15th Sunday of the Year
Is 55:10-11; Rom 8:18-23; Mt 13:1-23 (Year A)
The Parable of the Sower and the seed must rank among the most readily identifiable teachings of Jesus. So familiar are its words that we are in danger of ignoring the warning that Jesus attached to this parable: “You will listen and listen again, but not understand, see and see again, but not perceive.”
The parable describes a typical Palestinian field. Such fields are far removed from the perfection of scientific agriculture. They are, to our eyes, a confusion of stones, soil, weeds and bare rock. And yet such unpromising land becomes the seedbed of life. We are that seedbed, that confusing jumble of good and bad. We promise much, and yet are frequently frustrated by our own selfishness. At times we become like rock, unmoving and unyielding in our isolation. We are, despite our many failings, that field chosen and cherished by the Lord.
We who can so readily identify ourselves with that unpromising field should consider the seed that is sown. The Gospel acclamation describes the seed that is sown in our hearts: “The seed is the Word of God, Christ the sower; whoever finds this seed will remain forever.”

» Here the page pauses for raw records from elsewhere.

Lemma cancel_applied cfg m h env sub h' :
  Object env ≫= dec_subscription = Some sub → subTenant sub ≠ "" → handleSubscriptionCanceled cfg m h env = Ok h' →
  (∃ md, stripe_of h' (subTenant sub) = Some md ∧ SubscriptionID md = "" ∧ SubscriptionItemID md = "" ∧
         Status md = "canceled") ∧
  (∀ p, findPlanByID (plans cfg) "free" = Some p →
        ∃ t, tenants h' !! subTenant sub = Some t ∧ PlanID t = ID p).
Proof.
  intros Hsub Ht. unfold handleSubscriptionCanceled. rewrite Hsub. cbn [orelse]. rewrite decide_False by done.
  destruct (orelse LoadTenant _) as [t|] eqn:Hg; [|done]. apply GetTenant_there in Hg.
  destruct (remap ReadMetadata _) as [md|]; [|done]. cbv zeta.
  destruct (remap WriteMetadata _) as [t'|] eqn:Hset; [|done]. apply remap_ok, SetStripe_spec in Hset as (Hp & Hget & _).
  destruct (UpdateTenant m h (subTenant sub) t') as [h1|] eqn:Hup; [|done]. intros [= <-].
  unfold stripe_of. rewrite emit_tenants, (UpdateTenant_there _ _ _ _ _ _ Hg Hup), lookup_insert_eq. cbn [mbind option_bind].
  rewrite Hget, IsZero_status by done.
  split; [by eexists|]. intros p Hfree. exists t'. split; [done|]. rewrite Hp. cbn. by rewrite Hfree.
Qed.

(** A delivery whose identifier is not remembered. *)
Definition fresh (h : StripeEventHandler) (env : stripeEventEnvelope) : Prop :=
  eID env = "" ∨ seen h !! eID env = None.

(** Its dispatch, up to the replay table. *)
Lemma fresh_dispatched cfg h d env h' :
  envelope_of cfg (payload d) = Ok env → fresh h env → deliver cfg alone h d = (h', Ok tt) →
  ∃ h0 h1, tenants h0 = tenants h ∧ dispatch cfg (at_ d) h0 env = Ok h1 ∧ tenants h' = tenants h1.
Proof.
  intros He Hf. unfold deliver, Handle, check, mark. destruct (verified cfg _ _); [|done]. cbn [negb]. rewrite He.
  cbn [before_dispatch before_mark alone]. destruct (decide (eID env = "")) as [Hid|Hid].
  - destruct (dispatch cfg (at_ d) h env) as [h1|] eqn:E; [|done]. intros [= <-]. exists h, h1. by case_decide.
  - destruct Hf as [|Hf]; [done|]. unfold alreadyProcessed. cbv zeta. rewrite bool_decide_eq_false_2.
    + set (h0 := with_seen h _). destruct (dispatch cfg (at_ d) h0 env) as [h1|] eqn:E; [|done].
      intros [= <-]. exists h0, h1. by case_decide.
    + unfold sweepLocked. rewrite map_lookup_filter, Hf. by intros [? ?].
Qed.

(** Deliveries are applied in the order they arrive, not in the order they were created: a
    cancellation takes the tenant's subscription away, and an update that Stripe created before
    it and that is delivered after it gives the subscription back. *)
Theorem stale_update_reverts_cancellation cfg h d1 env1 sub1 h1 d2 env2 sub2 h2 :
  envelope_of cfg (payload d1) = Ok env1 → eType env1 = "customer.subscription.deleted" → fresh h env1 →
  Object env1 ≫= dec_subscription = Some sub1 →
  envelope_of cfg (payload d2) = Ok env2 → eType env2 = "customer.subscription.updated" → fresh h1 env2 →
  Object env2 ≫= dec_subscription = Some sub2 → Created env2 < Created env1 →
  subTenant sub1 = subTenant sub2 → subTenant sub2 ≠ "" →
  deliver cfg alone h d1 = (h1, Ok tt) → deliver cfg alone h1 d2 = (h2, Ok tt) →
  (∃ md, stripe_of h1 (subTenant sub2) = Some md ∧ SubscriptionID md = "" ∧ Status md = "canceled") ∧
  (∃ md, stripe_of h2 (subTenant sub2) = Some md ∧ SubscriptionID md = subID sub2 ∧ Status md = subStatus sub2).
Proof.
  intros He1 Hty1 Hf1 Hsub1 He2 Hty2 Hf2 Hsub2 _ Heq Ht Hd1 Hd2.
  destruct (fresh_dispatched cfg h d1 env1 h1 He1 Hf1 Hd1) as (a & a' & _ & Ha & Hta).
  destruct (fresh_dispatched cfg h1 d2 env2 h2 He2 Hf2 Hd2) as (b & b' & _ & Hb & Htb).
  unfold dispatch in Ha, Hb. rewrite Hty1 in Ha. rewrite Hty2 in Hb. cbv zeta in Ha, Hb.
  rewrite decide_True in Hb by auto. rewrite decide_False in Ha by (by intros [?|?]). rewrite decide_True in Ha by done.
  split.
  - destruct (cancel_applied cfg _ _ _ _ _ Hsub1 ltac:(by rewrite Heq) Ha) as [(md & Hmd & ? & _ & ?) _].
    exists md. rewrite Heq in Hmd. unfold stripe_of in *. by rewrite Hta.
  - destruct (update_applied cfg _ _ _ _ _ Hsub2 Ht Hb) as (md & Hmd & ? & ? & _).
    exists md. unfold stripe_of in *. by rewrite Htb.
Qed.

(** A tenant whose subscription was canceled is back on the free plan and is not metered: no
    collection reports usage for it. *)
Theorem canceled_tenant_not_metered cfg h d env sub h' free c u :
  envelope_of cfg (payload d) = Ok env → eType env = "customer.subscription.deleted" → fresh h env →
  Object env ≫= dec_subscription = Some sub → subTenant sub ≠ "" →
  findPlanByID (plans cfg) "free" = Some free → deliver cfg alone h d = (h', Ok tt) →
  (∃ t, tenants h' !! subTenant sub = Some t ∧ PlanID t = ID free) ∧
  report_one (tenants h') c (subTenant sub, u) = None.
Proof.
  intros He Hty Hf Hsub Ht Hfree Hd. destruct (fresh_dispatched cfg h d env h' He Hf Hd) as (a & a' & _ & Ha & Hta).
  unfold dispatch in Ha. rewrite Hty in Ha. cbv zeta in Ha. rewrite decide_False in Ha by (by intros [?|?]). rewrite decide_True in Ha by done.
  destruct (cancel_applied cfg _ _ _ _ _ Hsub Ht Ha) as [(md & Hmd & _ & Hit & _) Hplan].
  rewrite Hta. split; [by apply Hplan|]. unfold report_one. cbn [fst]. destruct (loads c (subTenant sub)); [|done].
  unfold stripe_of in Hmd. destruct (tenants a' !! subTenant sub) as [t|]; [|done]. cbn [mbind option_bind] in *.
  destruct (GetStripeMetadata t) as [md'|]; [|done]. simplify_eq. by rewrite decide_True.
Qed.

(** *** Metering *)

Definition tenant_label (c : Container) : string := default "" (cLabels c !! "monster.tenant").
Definition count_of (tid : string) (cs : list Container) : Z := zlen (filter (λ c, tenant_label c = tid) cs).

Lemma tenant_usage_count tid cs :
  tid ≠ "" → match tenant_usage cs !! tid with Some u => Containers u | None => 0 end = count_of tid cs.
Proof.
  intros Ht. unfold tenant_usage, count_of. induction cs as [|c cs IH] using rev_ind; [done|].
  rewrite foldl_app, filter_app, length_app, Nat2Z.inj_add, <- IH. cbn [foldl].
  generalize (foldl add_container ∅ cs) as m. intros m. unfold add_container.
  fold (tenant_label c). destruct (decide (tenant_label c = tid)) as [<-|Hne].
  - rewrite filter_cons_True by done. rewrite decide_False, lookup_insert_eq by done. cbn [Containers].
    destruct (m !! tenant_label c); cbn; lia.
  - rewrite filter_cons_False by done. rewrite filter_nil, Z.add_0_r.
    destruct (decide (tenant_label c = "")); [done|]. by rewrite lookup_insert_ne.
Qed.

Lemma zsum_perm {A} (f : A → Z) l k : l ≡ₚ k → zsum f l = zsum f k.
Proof. induction 1; rewrite ?zsum_cons; lia. Qed.

Lemma zsum_omap {A B} (g : A → option B) (f : B → Z) l :
  zsum f (omap g l) = zsum (λ x, match g x with Some y => f y | None => 0 end) l.
Proof. induction l as [|x l IH]; [done|]. cbn [omap list_omap]. rewrite zsum_cons. destruct (g x); rewrite ?zsum_cons; lia. Qed.

(** A sum to which only one key contributes. *)
Lemma zsum_one_key {A} (f : string * A → Z) (l : list (string * A)) k :
  NoDup l.*1 → (∀ k' a, k' ≠ k → f (k', a) = 0) →
  zsum f l = match (list_to_map l : gmap string A) !! k with Some a => f (k, a) | None => 0 end.
Proof.
  intros Hnd Hf. induction l as [|[k' a] l IH]; [done|]. cbn in Hnd. apply NoDup_cons in Hnd as [Hin Hnd].
  rewrite zsum_cons, IH by done. cbn [list_to_map foldr]. cbn. destruct (decide (k' = k)) as [->|Hne].
  - rewrite lookup_insert_eq. rewrite (not_elem_of_list_to_map_1 l k Hin). lia.
  - rewrite lookup_insert_ne, Hf by done. lia.
Qed.

(** A cycle in which everything answers, in the hour [H]. *)
Record good_cycle (H : instant) (c : cycle) : Prop := {
  g_hour : hour_of (c_now c) = H;
  g_listing : is_Some (listing c);
  g_alive : ∀ t, alive c t = true; g_alive2 : ∀ t, alive_stripe c t = true;
  g_loads : ∀ t, loads c t = true; g_accepts : ∀ t, accepts c t = true }.

Lemma until_dead_all {A} alive (l : list (string * A)) : (∀ t, alive t = true) → until_dead alive l = l.
Proof. intros Ha. induction l as [|ku l IH]; [done|]. cbn. by rewrite Ha, IH. Qed.

(** The subscription item of a tenant. *)
Definition item_of (acc : gmap string Tenant) (tid : string) : option string :=
  t ← acc !! tid; match GetStripeMetadata t with Ok md => Some (SubscriptionItemID md) | Err _ => None end.

Section Quantities.
Variable order : gmap string TenantUsage → list (string * TenantUsage).
Hypothesis order_all : ∀ m, order m ≡ₚ map_to_list m.
Variables (bus : bool) (tid it : string) (H : instant) (acc : gmap string Tenant).
Hypothesis item_it : item_of acc tid = Some it.
Hypothesis it_set : it ≠ "".
Hypothesis item_only : ∀ k, item_of acc k = Some it → k = tid.

Definition billed (r : Report) : Z := if decide (item r = it ∧ timestamp r = time_unix H) then quantity r else 0.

Long ago the prophet Isaiah described the Word of God as life itself, summoning the barren wilderness to abundant life. “As the rain and snow come down from the heavens and do not return without watering the earth, making it yield and giving growth to provide seed for the sower and bread for the eating, so the word that goes forth from my mouth does not return to me empty, without carrying out my will and succeeding in what it was sent to do.”
We are that wilderness called to life. We are that unpromising field chosen by the Lord. His grace is greater than our failings.
St Paul described us in other words: we are a broken creation that has always harboured the hope of being freed from its slavery to decadence, that has longed to rejoice in God as our Father.
Christ himself is the seed sown in our hearts, the first fruits of the Spirit. His is the power that bears fruit in the most unpromising field. In him we become a new creation, rejoicing as the children called to be his from the beginning.